Task brief
Starting with the line containing "intros _. lia." and going on through the line containing "-- constructor; [exact", return the lines of the data below exactly, and only those.

Dataset excerpts

-- -- --

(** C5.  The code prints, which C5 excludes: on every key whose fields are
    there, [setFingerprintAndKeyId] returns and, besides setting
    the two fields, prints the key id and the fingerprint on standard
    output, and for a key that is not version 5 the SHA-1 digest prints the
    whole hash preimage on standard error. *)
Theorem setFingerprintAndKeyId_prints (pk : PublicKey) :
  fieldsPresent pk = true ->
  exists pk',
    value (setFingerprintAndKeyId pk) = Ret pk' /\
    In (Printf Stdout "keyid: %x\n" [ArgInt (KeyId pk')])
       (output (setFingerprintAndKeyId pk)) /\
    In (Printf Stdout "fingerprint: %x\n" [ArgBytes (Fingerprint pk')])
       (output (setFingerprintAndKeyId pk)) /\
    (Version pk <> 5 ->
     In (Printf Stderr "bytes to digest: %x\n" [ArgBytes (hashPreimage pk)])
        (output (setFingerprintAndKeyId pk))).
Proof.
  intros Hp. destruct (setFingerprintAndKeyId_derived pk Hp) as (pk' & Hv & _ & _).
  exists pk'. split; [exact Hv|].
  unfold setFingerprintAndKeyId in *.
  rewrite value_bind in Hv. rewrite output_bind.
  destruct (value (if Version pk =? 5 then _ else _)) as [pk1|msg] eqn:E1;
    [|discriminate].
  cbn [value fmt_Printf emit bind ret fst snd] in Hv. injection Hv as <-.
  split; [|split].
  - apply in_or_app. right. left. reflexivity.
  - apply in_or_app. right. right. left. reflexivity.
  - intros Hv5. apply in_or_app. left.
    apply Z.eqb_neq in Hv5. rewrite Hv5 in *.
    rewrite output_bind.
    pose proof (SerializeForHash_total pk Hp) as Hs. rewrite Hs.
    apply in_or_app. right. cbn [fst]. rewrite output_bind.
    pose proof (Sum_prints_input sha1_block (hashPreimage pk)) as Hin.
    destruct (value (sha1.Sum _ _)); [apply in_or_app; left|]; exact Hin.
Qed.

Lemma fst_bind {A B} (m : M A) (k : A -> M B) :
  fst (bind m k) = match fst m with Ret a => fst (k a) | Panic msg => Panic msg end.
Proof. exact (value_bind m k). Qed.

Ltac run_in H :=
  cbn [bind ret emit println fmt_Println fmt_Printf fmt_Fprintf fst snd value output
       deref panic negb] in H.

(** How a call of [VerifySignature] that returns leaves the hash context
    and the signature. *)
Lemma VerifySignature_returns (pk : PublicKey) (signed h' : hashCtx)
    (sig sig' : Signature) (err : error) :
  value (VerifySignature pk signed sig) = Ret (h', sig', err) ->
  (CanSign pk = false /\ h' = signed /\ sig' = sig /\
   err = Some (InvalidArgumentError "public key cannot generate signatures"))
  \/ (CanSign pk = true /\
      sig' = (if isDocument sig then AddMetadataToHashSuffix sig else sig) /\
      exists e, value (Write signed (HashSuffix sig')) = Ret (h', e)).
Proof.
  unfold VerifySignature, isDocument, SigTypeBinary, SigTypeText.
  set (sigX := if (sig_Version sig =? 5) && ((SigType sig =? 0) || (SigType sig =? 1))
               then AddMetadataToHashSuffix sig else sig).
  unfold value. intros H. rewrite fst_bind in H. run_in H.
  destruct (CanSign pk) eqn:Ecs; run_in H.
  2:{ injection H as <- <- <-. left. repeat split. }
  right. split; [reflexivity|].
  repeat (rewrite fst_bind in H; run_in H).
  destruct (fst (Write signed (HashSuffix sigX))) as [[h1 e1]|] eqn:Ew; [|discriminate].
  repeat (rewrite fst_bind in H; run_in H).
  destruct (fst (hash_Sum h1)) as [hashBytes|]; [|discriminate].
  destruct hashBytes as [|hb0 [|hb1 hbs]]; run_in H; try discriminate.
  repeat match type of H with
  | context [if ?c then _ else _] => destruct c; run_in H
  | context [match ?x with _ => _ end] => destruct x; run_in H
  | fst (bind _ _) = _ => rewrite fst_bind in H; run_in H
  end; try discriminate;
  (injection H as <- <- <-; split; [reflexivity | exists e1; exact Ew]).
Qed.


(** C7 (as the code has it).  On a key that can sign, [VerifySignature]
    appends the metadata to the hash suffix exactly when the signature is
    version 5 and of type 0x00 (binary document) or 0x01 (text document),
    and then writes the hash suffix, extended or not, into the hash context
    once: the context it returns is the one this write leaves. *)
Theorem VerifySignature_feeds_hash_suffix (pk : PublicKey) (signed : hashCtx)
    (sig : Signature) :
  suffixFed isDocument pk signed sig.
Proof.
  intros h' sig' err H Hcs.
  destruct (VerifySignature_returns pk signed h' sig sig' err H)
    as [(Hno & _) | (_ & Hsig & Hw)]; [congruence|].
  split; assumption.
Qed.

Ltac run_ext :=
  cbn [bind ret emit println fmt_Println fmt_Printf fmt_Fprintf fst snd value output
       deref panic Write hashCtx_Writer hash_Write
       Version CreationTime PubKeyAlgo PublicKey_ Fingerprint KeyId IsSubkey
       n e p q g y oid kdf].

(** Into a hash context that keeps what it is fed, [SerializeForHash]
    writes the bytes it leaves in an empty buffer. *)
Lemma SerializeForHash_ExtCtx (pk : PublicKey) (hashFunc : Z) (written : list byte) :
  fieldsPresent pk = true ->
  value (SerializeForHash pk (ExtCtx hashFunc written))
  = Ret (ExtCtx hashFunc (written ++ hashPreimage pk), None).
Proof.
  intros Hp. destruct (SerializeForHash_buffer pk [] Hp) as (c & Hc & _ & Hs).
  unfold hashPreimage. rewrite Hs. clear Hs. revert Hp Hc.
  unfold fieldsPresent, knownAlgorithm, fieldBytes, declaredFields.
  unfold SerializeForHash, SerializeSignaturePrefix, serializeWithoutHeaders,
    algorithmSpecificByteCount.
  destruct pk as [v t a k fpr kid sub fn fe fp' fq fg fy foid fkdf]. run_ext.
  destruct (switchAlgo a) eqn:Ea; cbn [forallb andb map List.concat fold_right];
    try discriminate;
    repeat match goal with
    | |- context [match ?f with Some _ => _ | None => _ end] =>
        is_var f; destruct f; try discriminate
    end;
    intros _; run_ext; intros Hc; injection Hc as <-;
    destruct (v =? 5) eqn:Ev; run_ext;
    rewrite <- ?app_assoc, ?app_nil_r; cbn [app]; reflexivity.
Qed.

-- -- --

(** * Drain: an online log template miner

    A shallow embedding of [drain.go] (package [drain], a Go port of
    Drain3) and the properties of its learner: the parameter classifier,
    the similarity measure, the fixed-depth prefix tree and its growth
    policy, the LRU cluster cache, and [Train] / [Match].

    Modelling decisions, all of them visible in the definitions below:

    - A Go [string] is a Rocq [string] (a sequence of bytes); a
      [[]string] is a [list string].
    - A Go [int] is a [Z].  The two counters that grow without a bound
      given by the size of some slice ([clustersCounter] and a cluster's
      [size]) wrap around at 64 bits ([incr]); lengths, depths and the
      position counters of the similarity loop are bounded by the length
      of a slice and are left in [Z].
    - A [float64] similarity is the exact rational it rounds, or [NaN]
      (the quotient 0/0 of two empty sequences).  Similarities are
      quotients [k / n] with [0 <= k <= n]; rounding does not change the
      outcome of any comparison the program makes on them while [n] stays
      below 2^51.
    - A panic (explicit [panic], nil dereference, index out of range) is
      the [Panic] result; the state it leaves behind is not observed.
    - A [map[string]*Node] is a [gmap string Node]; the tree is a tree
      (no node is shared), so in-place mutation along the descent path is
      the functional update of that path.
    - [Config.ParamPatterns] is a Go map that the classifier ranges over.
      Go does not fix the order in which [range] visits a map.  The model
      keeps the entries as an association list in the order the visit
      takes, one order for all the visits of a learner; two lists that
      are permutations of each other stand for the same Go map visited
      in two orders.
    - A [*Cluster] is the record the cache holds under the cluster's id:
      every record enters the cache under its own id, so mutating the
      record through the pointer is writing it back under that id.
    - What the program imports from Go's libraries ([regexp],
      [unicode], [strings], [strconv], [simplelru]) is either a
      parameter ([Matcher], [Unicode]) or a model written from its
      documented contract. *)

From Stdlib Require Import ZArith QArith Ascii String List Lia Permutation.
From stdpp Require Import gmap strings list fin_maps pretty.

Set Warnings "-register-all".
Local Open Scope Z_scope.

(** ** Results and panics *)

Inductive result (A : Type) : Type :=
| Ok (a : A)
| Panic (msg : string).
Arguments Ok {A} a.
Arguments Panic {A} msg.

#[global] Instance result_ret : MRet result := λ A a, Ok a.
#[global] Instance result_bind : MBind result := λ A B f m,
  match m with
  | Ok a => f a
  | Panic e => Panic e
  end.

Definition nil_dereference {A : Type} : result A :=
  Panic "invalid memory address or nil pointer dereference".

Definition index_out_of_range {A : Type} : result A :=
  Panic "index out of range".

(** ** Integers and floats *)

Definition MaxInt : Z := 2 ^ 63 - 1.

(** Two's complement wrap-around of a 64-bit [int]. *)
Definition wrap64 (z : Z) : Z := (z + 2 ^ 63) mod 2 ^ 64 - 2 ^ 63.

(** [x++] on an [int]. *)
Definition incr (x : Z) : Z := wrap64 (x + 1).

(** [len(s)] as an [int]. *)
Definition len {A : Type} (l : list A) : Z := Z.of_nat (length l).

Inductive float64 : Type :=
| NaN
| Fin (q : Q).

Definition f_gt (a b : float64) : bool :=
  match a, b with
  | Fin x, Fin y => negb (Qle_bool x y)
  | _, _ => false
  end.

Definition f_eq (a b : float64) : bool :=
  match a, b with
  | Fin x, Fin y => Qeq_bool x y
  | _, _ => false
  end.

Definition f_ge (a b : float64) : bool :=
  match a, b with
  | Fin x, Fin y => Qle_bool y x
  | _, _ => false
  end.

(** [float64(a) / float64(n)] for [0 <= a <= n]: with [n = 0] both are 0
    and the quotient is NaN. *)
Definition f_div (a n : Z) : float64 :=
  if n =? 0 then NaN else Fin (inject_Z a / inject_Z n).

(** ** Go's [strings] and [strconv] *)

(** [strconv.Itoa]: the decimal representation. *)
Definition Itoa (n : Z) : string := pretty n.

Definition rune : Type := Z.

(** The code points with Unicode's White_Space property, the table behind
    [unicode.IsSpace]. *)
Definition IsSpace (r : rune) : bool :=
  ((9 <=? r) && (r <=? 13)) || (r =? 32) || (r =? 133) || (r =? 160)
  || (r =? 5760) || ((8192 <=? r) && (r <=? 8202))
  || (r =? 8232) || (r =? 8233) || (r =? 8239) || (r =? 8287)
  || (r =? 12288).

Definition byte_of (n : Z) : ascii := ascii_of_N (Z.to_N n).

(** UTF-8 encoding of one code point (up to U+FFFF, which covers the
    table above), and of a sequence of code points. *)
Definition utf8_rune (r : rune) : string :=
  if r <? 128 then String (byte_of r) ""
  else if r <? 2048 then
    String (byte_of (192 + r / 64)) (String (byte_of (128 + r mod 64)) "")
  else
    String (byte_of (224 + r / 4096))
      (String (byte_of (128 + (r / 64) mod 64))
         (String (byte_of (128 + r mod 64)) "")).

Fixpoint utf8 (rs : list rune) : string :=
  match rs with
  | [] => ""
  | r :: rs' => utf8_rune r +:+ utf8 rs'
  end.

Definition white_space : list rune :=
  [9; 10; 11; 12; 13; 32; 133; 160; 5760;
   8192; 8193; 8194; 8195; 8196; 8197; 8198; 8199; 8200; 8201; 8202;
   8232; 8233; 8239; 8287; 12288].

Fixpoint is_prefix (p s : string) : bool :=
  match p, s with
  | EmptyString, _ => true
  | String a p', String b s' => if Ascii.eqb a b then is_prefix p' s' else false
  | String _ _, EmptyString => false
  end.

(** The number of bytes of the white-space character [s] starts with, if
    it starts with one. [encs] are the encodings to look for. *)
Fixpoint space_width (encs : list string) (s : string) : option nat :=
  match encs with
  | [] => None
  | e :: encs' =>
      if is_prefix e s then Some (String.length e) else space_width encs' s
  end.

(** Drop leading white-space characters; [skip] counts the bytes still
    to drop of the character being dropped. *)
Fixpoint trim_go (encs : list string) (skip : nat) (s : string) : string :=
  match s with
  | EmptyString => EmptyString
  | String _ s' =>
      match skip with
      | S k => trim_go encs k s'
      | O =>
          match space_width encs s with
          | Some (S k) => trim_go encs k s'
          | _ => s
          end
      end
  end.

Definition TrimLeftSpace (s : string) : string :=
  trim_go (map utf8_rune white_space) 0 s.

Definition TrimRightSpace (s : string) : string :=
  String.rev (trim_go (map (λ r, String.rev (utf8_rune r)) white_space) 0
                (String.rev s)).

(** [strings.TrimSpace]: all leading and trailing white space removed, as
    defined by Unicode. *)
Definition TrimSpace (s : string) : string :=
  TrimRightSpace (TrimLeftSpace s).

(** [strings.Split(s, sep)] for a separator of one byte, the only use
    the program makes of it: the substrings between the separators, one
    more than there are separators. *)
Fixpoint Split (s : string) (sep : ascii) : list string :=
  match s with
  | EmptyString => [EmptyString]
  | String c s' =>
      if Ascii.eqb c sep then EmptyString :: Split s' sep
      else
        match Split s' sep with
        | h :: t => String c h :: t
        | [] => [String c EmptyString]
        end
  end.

-- -- --

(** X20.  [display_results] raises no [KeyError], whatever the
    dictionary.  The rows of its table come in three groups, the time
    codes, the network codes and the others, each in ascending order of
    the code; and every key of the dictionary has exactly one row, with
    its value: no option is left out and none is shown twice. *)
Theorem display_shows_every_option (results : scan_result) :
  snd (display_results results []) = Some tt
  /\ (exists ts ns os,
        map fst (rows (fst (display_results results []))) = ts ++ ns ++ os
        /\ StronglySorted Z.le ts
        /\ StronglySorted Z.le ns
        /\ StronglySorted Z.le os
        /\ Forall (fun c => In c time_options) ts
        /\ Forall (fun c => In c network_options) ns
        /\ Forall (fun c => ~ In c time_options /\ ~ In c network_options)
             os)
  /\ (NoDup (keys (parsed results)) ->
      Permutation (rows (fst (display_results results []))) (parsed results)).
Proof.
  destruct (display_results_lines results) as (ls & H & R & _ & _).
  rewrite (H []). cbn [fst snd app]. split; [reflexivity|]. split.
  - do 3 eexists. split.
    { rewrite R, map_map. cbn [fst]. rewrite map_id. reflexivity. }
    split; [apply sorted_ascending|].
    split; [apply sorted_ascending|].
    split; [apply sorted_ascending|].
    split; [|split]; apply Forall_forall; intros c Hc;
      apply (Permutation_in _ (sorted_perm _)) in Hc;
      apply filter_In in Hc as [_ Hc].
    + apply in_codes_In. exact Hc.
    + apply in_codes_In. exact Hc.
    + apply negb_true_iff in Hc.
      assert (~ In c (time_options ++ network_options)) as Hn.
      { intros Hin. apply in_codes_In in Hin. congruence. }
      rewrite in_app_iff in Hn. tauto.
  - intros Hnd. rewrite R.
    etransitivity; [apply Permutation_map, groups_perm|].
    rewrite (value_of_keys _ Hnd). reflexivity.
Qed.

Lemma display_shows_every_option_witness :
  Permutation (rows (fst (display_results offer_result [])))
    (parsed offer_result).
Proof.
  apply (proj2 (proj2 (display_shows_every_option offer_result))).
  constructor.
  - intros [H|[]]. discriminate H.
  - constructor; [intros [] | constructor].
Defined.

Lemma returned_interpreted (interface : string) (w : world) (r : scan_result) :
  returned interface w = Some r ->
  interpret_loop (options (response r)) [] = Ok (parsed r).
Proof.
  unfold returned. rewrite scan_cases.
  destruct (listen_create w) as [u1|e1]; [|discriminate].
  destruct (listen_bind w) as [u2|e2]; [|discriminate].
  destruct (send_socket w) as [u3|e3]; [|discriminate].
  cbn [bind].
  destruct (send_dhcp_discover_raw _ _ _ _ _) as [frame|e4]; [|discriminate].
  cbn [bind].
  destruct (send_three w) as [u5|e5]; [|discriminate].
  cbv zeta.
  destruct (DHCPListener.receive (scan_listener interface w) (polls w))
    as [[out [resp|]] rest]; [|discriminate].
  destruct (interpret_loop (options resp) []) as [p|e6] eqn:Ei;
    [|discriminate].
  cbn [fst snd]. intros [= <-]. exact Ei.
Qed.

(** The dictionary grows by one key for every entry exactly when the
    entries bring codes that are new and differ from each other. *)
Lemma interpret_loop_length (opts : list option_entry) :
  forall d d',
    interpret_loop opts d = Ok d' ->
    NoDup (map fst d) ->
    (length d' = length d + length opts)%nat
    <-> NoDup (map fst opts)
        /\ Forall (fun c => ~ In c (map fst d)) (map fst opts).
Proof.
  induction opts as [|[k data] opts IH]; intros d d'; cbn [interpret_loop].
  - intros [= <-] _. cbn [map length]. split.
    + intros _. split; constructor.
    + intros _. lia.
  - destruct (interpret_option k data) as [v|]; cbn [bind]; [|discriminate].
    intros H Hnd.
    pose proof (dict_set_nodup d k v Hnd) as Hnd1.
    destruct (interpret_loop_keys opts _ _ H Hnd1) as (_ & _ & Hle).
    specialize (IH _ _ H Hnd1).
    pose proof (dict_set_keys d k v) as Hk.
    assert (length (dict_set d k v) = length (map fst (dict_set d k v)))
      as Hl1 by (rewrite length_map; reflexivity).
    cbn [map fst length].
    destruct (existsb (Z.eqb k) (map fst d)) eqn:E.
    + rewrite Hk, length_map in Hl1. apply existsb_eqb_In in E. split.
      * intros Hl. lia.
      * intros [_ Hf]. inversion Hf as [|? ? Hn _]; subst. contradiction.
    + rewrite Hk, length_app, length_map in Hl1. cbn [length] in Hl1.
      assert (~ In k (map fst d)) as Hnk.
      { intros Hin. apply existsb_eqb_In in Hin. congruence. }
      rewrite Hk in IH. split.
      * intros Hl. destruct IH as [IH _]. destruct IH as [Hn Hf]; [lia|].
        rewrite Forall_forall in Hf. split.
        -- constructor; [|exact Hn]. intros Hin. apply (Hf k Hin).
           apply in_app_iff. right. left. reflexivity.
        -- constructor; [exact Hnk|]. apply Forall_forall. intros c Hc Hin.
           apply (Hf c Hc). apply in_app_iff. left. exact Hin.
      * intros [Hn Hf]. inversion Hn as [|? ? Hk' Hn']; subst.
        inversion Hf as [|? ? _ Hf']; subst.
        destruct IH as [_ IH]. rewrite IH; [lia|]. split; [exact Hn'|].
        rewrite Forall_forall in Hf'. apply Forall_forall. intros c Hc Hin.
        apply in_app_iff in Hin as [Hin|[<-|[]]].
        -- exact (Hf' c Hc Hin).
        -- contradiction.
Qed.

-- -- --

Written answer
    + intros _. lia.
  - destruct (interpret_option k data) as [v|]; cbn [bind]; [|discriminate].
    intros H Hnd.
    pose proof (dict_set_nodup d k v Hnd) as Hnd1.
    destruct (interpret_loop_keys opts _ _ H Hnd1) as (_ & _ & Hle).
    specialize (IH _ _ H Hnd1).
    pose proof (dict_set_keys d k v) as Hk.
    assert (length (dict_set d k v) = length (map fst (dict_set d k v)))
      as Hl1 by (rewrite length_map; reflexivity).
    cbn [map fst length].
    destruct (existsb (Z.eqb k) (map fst d)) eqn:E.
    + rewrite Hk, length_map in Hl1. apply existsb_eqb_In in E. split.
      * intros Hl. lia.
      * intros [_ Hf]. inversion Hf as [|? ? Hn _]; subst. contradiction.
    + rewrite Hk, length_app, length_map in Hl1. cbn [length] in Hl1.
      assert (~ In k (map fst d)) as Hnk.
      { intros Hin. apply existsb_eqb_In in Hin. congruence. }
      rewrite Hk in IH. split.
      * intros Hl. destruct IH as [IH _]. destruct IH as [Hn Hf]; [lia|].
        rewrite Forall_forall in Hf. split.
        -- constructor; [|exact Hn]. intros Hin. apply (Hf k Hin).
           apply in_app_iff. right. left. reflexivity.
        -- constructor; [exact Hnk|]. apply Forall_forall. intros c Hc Hin.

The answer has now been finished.